It's been a long time since I've updated this. Warning: I'm going to be talking about kink stuff, particularly the sort of stuff I post all the time. So if you come here to view my minuscule collection of non-fighting artwork, feel free to ignore this journal!
So, I have a sneaking suspicion that what I'm about to say applies to a large number of people who follow me, but I'm kind of a big fan of seeing one girl getting whupped by another girl. I don't know if there's a 100% accurate term to describe it, given all the nuances, and I'm sure it's slightly different for everyone, but... you have a favorite character, and you like to see her lose. For me, there's an emotional resonance in defeat. Disappointment, sorrow, resentment, humiliation... it all plays into greater whole. But the strange thing is, for the longest time, I was wary of coming out and admitting that to more than a handful of close friends, despite the fact that it's kinda' obvious. So what gives? That's what I think I've finally figured out: the source of this weird apprehension.

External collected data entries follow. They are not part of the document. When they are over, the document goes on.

(** * computer-use-my-mac: the computer tool and the bounded runner

    A shallow embedding of
    - [computer_use_demo/tools/run.py]      ([maybe_truncate], [run_shell], [run])
    - [computer_use_demo/tools/computer.py] ([ComputerTool.__call__],
      [scale_coordinates], [screenshot])
    and the properties of the specification checked against it. *)

From Stdlib Require Import ZArith List Bool Lia.
From Stdlib Require Import Strings.String Strings.Ascii Numbers.DecimalString.
From Stdlib Require Import Floats.SpecFloat.
Import ListNotations.

Open Scope bool_scope.
Open Scope string_scope.
Open Scope Z_scope.

(** ** Python's [str] builtins, as far as the two files use them.

    A [str] is a [string]; its characters are the code points below 256. *)
Module PyStr.

(** [len(s)] *)
Definition len (s : string) : Z := Z.of_nat (String.length s).

(** The first [k] characters of [s] (all of it when [s] is shorter). *)
Fixpoint take (k : nat) (s : string) : string :=
  match k, s with
  | S k', String c t => String c (take k' t)
  | _, _ => EmptyString
  end.

(** [s[:n]]: a negative [n] counts from the end, and the bound is clamped
    to [0 .. len(s)]. *)
Definition slice_to (s : string) (n : Z) : string :=
  let stop := if n <? 0 then Z.max 0 (len s + n) else Z.min n (len s) in
  take (Z.to_nat stop) s.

To put it simply, I think it all stems from a desire not to be misunderstood. If you create a character with the intention of drawing pictures of her losing sexy fights, a lot of people will fairly assume that she's some kind of jobber (and for anyone not familiar with the term, a "jobber" is basically a fighter set up to lose and make their opponent look better). But see, my own character, Heather, is not a jobber. She's actually quite a tough and experienced fighter. The fact that she's so competent makes her losses become all the more heart-wrenching, and therefore appealing. But here's the catch: being a slow artist, I can't draw or elaborate on her entire career. Sometimes, I just want to get to the good stuff without all the setup, and that's where the misunderstanding arises. Without all the context that exists solely in my head, anyone who stumbles across my gallery might very well assume that she simply sucks, and that's the end of it.
I don't think I'm alone in this way of thinking. I've met a lot of people in this community who put a lot of emphasis on their characters' victories while secretly cherishing the losses, almost like they're ashamed of liking what they like. I've figured it out for myself and put it into words. Hopefully, people who feel similarly will be able to read this journal and gain a better understanding of their own interests!